(** The merged environment is sorted by name, has each name once, and
    holds for each name the last entry given for it. *)
Theorem unique_env_spec env :
  Sorted String.le (ev_Name <$> uniqueEnv env) /\
  NoDup (ev_Name <$> uniqueEnv env) /\
  (forall v, v ∈ uniqueEnv env <-> last (filter (fun w => ev_Name w = ev_Name v) env) = Some v).
Proof.
  rewrite uniqueEnv_names. split; [|split].
  - apply Sorted_merge_sort. apply _.
  - rewrite merge_sort_Permutation. apply NoDup_elements.
  - intros v. unfold uniqueEnv. rewrite list_elem_of_omap. rewrite <- env_map_lookup. split.
    + intros (n & _ & Hn). by rewrite (env_map_name _ _ _ Hn).
    + intros Hv. exists (ev_Name v). split; [|done].
      rewrite merge_sort_Permutation, elem_of_elements. by apply elem_of_dom_2 in Hv.
Qed.

Example unique_env_example :
  uniqueEnv [mkEnvVar "B" "1" None; mkEnvVar "A" "2" None; mkEnvVar "B" "3" None] =
    [mkEnvVar "A" "2" None; mkEnvVar "B" "3" None].
Proof. vm_compute. reflexivity. Qed.

(** ** Building a Pod *)

(** [findContainer]: the index of the container. *)
Fixpoint findContainer (containers : list Container) (name : string) : option nat :=
  match containers with
  | [] => None
  | c :: containers =>
      if ct_Name c ==? name then Some 0 else S <$> findContainer containers name
  end.

Record PodSource := mkPodSource {
  src_PodName : NamespacedName;
  src_ContainerName : string;
  src_SubstitutedProvisioner : StorageProvisioner;
  src_Container : ProvisionerContainer;
  src_Env : list EnvVar
}.

(** [c] after the environment and command of the source were merged into it. *)
Definition merge_container (src : PodSource) (c : Container) : Container :=
  let c := c <| ct_Env := uniqueEnv ((ct_Env c ++ pc_Env (src_Container src)) ++ src_Env src) |> in
  match pc_Command (src_Container src) with
  | None => c
  | command => c <| ct_Command := command |>
  end.

(** [len(c.Command)] *)
Definition command_length (c : Container) : nat := length (default [] (ct_Command c)).

(** The provisioner with the containers of its Pod template replaced. *)
Definition with_containers (p : StorageProvisioner) (cs : list Container) : StorageProvisioner :=
  p <| sp_Spec := (sp_Spec p) <| sps_PodTemplate :=
    (sps_PodTemplate (sp_Spec p)) <| ps_Containers := cs |> |> |>.

(** [NewProvisionerPod]: the provisioner afterwards, and the Pod or an error. *)
Definition NewProvisionerPod (src : PodSource) : StorageProvisioner * result Pod :=
  let p := src_SubstitutedProvisioner src in
  let provisionerName := om_Name (sp_Meta p) in
  let tpl := sps_PodTemplate (sp_Spec p) in
  match findContainer (ps_Containers tpl) "main" with
  | None => (p, Err (Errorf ("provisioner " +++ provisionerName +++
               " pod template does not specify container " +++
               quoted "main")))
  | Some i =>
      match ps_Containers tpl !! i with
      | None => (p, Err (Errorf "unreachable"))
      | Some c0 =>
          let c := merge_container src c0 in
          let containers := <[i := c]> (ps_Containers tpl) in
          let p' := with_containers p containers in
          let fail msg := (p', Err (Errorf ("provisioner " +++ provisionerName +++ " pod template " +++ msg))) in
          if ct_Image c ==? "" then fail "does not specify an image for the main container"
          else if command_length c =? 0 then fail "does not specify a command for the main container"
          else if 0 <? length (ct_Args c) then fail "specifies args for the main container"
          else
            let meta := ObjectMeta_zero <| om_Name := nn_Name (src_PodName src) |>
                                        <| om_Namespace := nn_Namespace (src_PodName src) |>
                                        <| om_Annotations := Some ∅ |> in
            (p', Ok (mkPod meta (tpl <| ps_Containers := containers |>) ""))
      end
  end.

(** The Pod has not been run and carries no annotation. *)
Lemma NewProvisionerPod_new src p pod :
  NewProvisionerPod src = (p, Ok pod) -> pod_Phase pod = "" /\ om_Annotations (pod_Meta pod) = Some ∅.
Proof.
  unfold NewProvisionerPod. intros E. repeat case_match; simplify_eq/=; done.
Qed.

Lemma findContainer_lookup cs name i :
  findContainer cs name = Some i -> exists c, cs !! i = Some c /\ ct_Name c = name.
Proof.
  revert i. induction cs as [|c cs IH]; intros i; simpl; [done|].
  case_bool_decide as Hn; [intros [= <-]; by exists c|].
  destruct (findContainer cs name) as [j|]; simpl; [|done]. intros [= <-]. by apply IH.
Qed.

(** ** Pods from a bare template

    [newPodFromTemplate] and its helpers; no other function calls them. *)

(** [Volume]; the source is a claim or some other source, kept opaque. *)
Record Volume := mkVolume {
  vo_Name : string;
  vo_MountPath : string;
  vo_Claim : option ClaimSource;
  vo_Other : string
}.

Record ContainerParams := mkContainerParams {
  cpm_Command : option (list string);
  cpm_Env : list EnvVar;
  cpm_Volume : Volume
}.

(** The mounts, and the index of the mount that is pointed to. *)
Fixpoint addVolumeMount (mounts : list VolumeMount) (mount : Volume) : list VolumeMount * nat :=
  match mounts with
  | [] => ([mkVolumeMount (vo_Name mount) (vo_MountPath mount)], 0)
  | m :: rest =>
      if vm_Name m ==? vo_Name mount then
        if (vm_MountPath m ==? "") || (vm_MountPath m ==? "/replace-with-host-path")
        then (m <| vm_MountPath := vo_MountPath mount |> :: rest, 0)
        else (m :: rest, 0)
      else let '(rest, i) := addVolumeMount rest mount in (m :: rest, S i)
  end.

Fixpoint pod_addVolume (vols : list PodVolume) (vol : Volume) : list PodVolume :=
  match vols with
  | [] => [mkPodVolume (vo_Name vol) (vo_Claim vol) (vo_Other vol)]
  | v :: rest => if pv_Name v ==? vo_Name vol then v :: rest else v :: pod_addVolume rest vol
  end.

(** The template afterwards, which shares its containers with the Pod, and the
    Pod; without a container [main] the nil pointer is dereferenced. *)
Definition newPodFromTemplate (name : NamespacedName) (tpl : PodSpec) (params : ContainerParams)
  : PodSpec * outcome Pod :=
  match findContainer (ps_Containers tpl) "main" ≫= fun i => (i,.) <$> ps_Containers tpl !! i with
  | None => (tpl, Panicked "invalid memory address or nil pointer dereference")
  | Some (i, c) =>
      let c := c <| ct_Command := cpm_Command params |>
                 <| ct_Env := uniqueEnv (ct_Env c ++ cpm_Env params) |>
                 <| ct_Args := [] |> in
      let volumes := pod_addVolume (ps_Volumes tpl) (cpm_Volume params) in
      let '(mounts, j) := addVolumeMount (ct_VolumeMounts c) (cpm_Volume params) in
      let path := match mounts !! j with Some m => vm_MountPath m | None => "" end in
      let c := c <| ct_VolumeMounts := mounts |> <| ct_Env := [mkEnvVar "VOLUME_PATH" path None] |> in
      let containers := <[i := c]> (ps_Containers tpl) in
      (tpl <| ps_Containers := containers |>,
       Returned (mkPod (ObjectMeta_zero <| om_Name := nn_Name name |> <| om_Namespace := nn_Namespace name |>)
                   (tpl <| ps_Containers := containers |> <| ps_Volumes := volumes |>) ""))
  end.

(** The mount that is answered has the name of the volume; its path is the given
    one, or that of an existing mount unless it is empty or the placeholder.
    The names of the existing mounts are kept in order. *)
Lemma addVolumeMount_spec mounts v :
  let '(mounts', i) := addVolumeMount mounts v in
  exists m, mounts' !! i = Some m /\ vm_Name m = vo_Name v /\
    (vm_MountPath m = vo_MountPath v \/
     m ∈ mounts /\ vm_MountPath m <> "" /\ vm_MountPath m <> "/replace-with-host-path") /\
    (vm_Name <$> mounts') = (vm_Name <$> mounts) ++ (if bool_decide (vo_Name v ∈ vm_Name <$> mounts) then [] else [vo_Name v]).
Proof.
  induction mounts as [|m mounts IH]; cbn [addVolumeMount].
  - eexists. split; [done|]. cbn. eauto.
  - destruct (vm_Name m ==? vo_Name v) eqn:Hn.
    + apply bool_decide_eq_true in Hn. rewrite (bool_decide_eq_true_2 (_ ∈ _)) by (cbn; set_solver). rewrite app_nil_r.
      destruct (_ || _) eqn:Ep; eexists; (split; [done|]); cbn; [eauto|].
      apply orb_false_iff in Ep as [E1%bool_decide_eq_false E2%bool_decide_eq_false].
      split; [done|]. split; [right; set_solver|done].
    + apply bool_decide_eq_false in Hn. destruct (addVolumeMount mounts v) as [mounts' i].
      destruct IH as (m' & Hm & Hname & Hpath & Hnames).
      exists m'. split; [done|]. split; [done|]. split; [set_solver|]. cbn. f_equal. rewrite Hnames. f_equal.
      rewrite (bool_decide_ext (vo_Name v ∈ vm_Name m :: (vm_Name <$> mounts)) (vo_Name v ∈ vm_Name <$> mounts));
        [done|set_solver].
Qed.

Lemma pod_addVolume_named vols v : vo_Name v ∈ pv_Name <$> pod_addVolume vols v /\ vols ⊆ pod_addVolume vols v.
Proof.
  induction vols as [|w vols [IH1 IH2]]; simpl; [set_solver|]. case_bool_decide; set_solver.
Qed.

(** Building a Pod from a template panics iff the template has no container
    [main].  Otherwise the Pod has the volume, and its container [main] the
    command, no arguments, a mount of the volume and as its whole environment
    the path of that mount: the given environment is lost. *)
Theorem pod_from_template name tpl params :
  (findContainer (ps_Containers tpl) "main" = None <->
     exists m, (newPodFromTemplate name tpl params).2 = Panicked m) /\
  (forall pod, (newPodFromTemplate name tpl params).2 = Returned pod ->
     ps_Containers (newPodFromTemplate name tpl params).1 = ps_Containers (pod_Spec pod) /\
     vo_Name (cpm_Volume params) ∈ pv_Name <$> ps_Volumes (pod_Spec pod) /\
     exists i c m, ps_Containers (pod_Spec pod) !! i = Some c /\ ct_Name c = "main" /\
       ct_Command c = cpm_Command params /\ ct_Args c = [] /\ m ∈ ct_VolumeMounts c /\
       vm_Name m = vo_Name (cpm_Volume params) /\ ct_Env c = [mkEnvVar "VOLUME_PATH" (vm_MountPath m) None]).
Proof.
  unfold newPodFromTemplate. destruct (findContainer _ _) as [i|] eqn:Ef; simpl.
  - destruct (findContainer_lookup _ _ _ Ef) as (c & Hc & Hname). rewrite Hc. cbn [fmap option_fmap option_map].
    pose proof (addVolumeMount_spec (ct_VolumeMounts c) (cpm_Volume params)) as Hm. cbn.
    destruct (addVolumeMount (ct_VolumeMounts c) _) as [mounts j]. destruct Hm as (m & Hj & Hmn & _ & _).
    split; [split; [done|by intros [? [=]]]|]. intros pod [= <-]. cbn. split; [done|].
    split; [apply pod_addVolume_named|]. eexists i, _, m. rewrite Hj.
    split; [apply list_lookup_insert_eq; by eapply lookup_lt_Some|]. cbn. split_and!; try done.
    by eapply list_elem_of_lookup_2.
  - split; [split; [eauto|done]|done].
Qed.

Lemma findContainer_None cs name : findContainer cs name = None <-> name ∉ ct_Name <$> cs.
Proof.
  induction cs as [|c cs IH]; simpl; [set_solver|]. case_bool_decide as Hn; [set_solver|].
  rewrite fmap_None, IH. set_solver.
Qed.

(** The main container of a Pod template: the first one of that name. *)
Definition main_at (tpl : PodSpec) (pre : list Container) (c : Container) (post : list Container) : Prop :=
  ps_Containers tpl = pre ++ c :: post /\ ct_Name c = "main" /\ "main" ∉ ct_Name <$> pre.

Lemma findContainer_app pre c post :
  ct_Name c = "main" -> "main" ∉ ct_Name <$> pre ->
  findContainer (pre ++ c :: post) "main" = Some (length pre).
Proof.
  intros Hc Hpre. induction pre as [|c' pre IH]; simpl.
  - by rewrite bool_decide_eq_true_2.
  - rewrite fmap_cons in Hpre. apply not_elem_of_cons in Hpre as [Hne Hpre].
    rewrite bool_decide_eq_false_2 by congruence. by rewrite IH.
Qed.

Lemma findContainer_main tpl i : findContainer (ps_Containers tpl) "main" = Some i ->
  exists pre c post, main_at tpl pre c post /\ length pre = i.
Proof.
  unfold main_at. generalize (ps_Containers tpl) as cs. revert i.
  intros i cs. revert i. induction cs as [|c cs IH]; intros i; simpl; [done|].
  case_bool_decide as Hn.
  - intros [= <-]. exists [], c, cs. set_solver.
  - destruct (findContainer cs "main") as [j|]; simpl; [|done]. intros [= <-].
    destruct (IH j eq_refl) as (pre & c' & post & (-> & Hc & Hpre) & <-).
    exists (c :: pre), c', post. split; [|done]. split_and!; [done|done|].
    rewrite fmap_cons. set_solver.
Qed.

(** What a container needs to run a provisioner. *)
Definition runnable (c : Container) : bool :=
  (ct_Image c !=? "") && (0 <? command_length c) && (length (ct_Args c) =? 0).

(** The result of [NewProvisionerPod] on a template with a main container. *)
Lemma NewProvisionerPod_main src pre c post :
  let p := src_SubstitutedProvisioner src in
  let tpl := sps_PodTemplate (sp_Spec p) in
  let cs := pre ++ merge_container src c :: post in
  main_at tpl pre c post ->
  (NewProvisionerPod src).1 = with_containers p cs /\
  if runnable (merge_container src c) then
    (NewProvisionerPod src).2 =
      Ok (mkPod (ObjectMeta_zero <| om_Name := nn_Name (src_PodName src) |>
                                 <| om_Namespace := nn_Namespace (src_PodName src) |>
                                 <| om_Annotations := Some ∅ |>) (tpl <| ps_Containers := cs |>) "")
  else exists e, (NewProvisionerPod src).2 = Err e.
Proof.
  intros p tpl cs (Heq & Hc & Hpre). unfold NewProvisionerPod. fold p. fold tpl.
  assert (findContainer (ps_Containers tpl) "main" = Some (length pre)) as ->.
  { rewrite Heq. by apply findContainer_app. }
  assert (ps_Containers tpl !! length pre = Some c) as -> by (rewrite Heq; by apply list_lookup_middle).
  assert (<[length pre := merge_container src c]> (ps_Containers tpl) = cs) as ->.
  { rewrite Heq. unfold cs. by rewrite insert_app_r_alt, Nat.sub_diag. }
  unfold runnable. destruct (ct_Image _ ==? ""); simpl; [split; [done|by eexists]|].
  destruct (command_length _) as [|n]; simpl; [split; [done|by eexists]|].
  destruct (ct_Args _) as [|a args]; simpl; [done|]. split; [done|by eexists].
Qed.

----------------------------------------

Task goal:
Go to the line with "vo_Name : string;" in the entries above and repeat every line from there through the line with "m :: rest =>", exactly and with no other text.

Response for this exercise:
  vo_Name : string;
  vo_MountPath : string;
  vo_Claim : option ClaimSource;
  vo_Other : string
}.

Record ContainerParams := mkContainerParams {
  cpm_Command : option (list string);
  cpm_Env : list EnvVar;
  cpm_Volume : Volume
}.

(** The mounts, and the index of the mount that is pointed to. *)
Fixpoint addVolumeMount (mounts : list VolumeMount) (mount : Volume) : list VolumeMount * nat :=
  match mounts with
  | [] => ([mkVolumeMount (vo_Name mount) (vo_MountPath mount)], 0)
  | m :: rest =>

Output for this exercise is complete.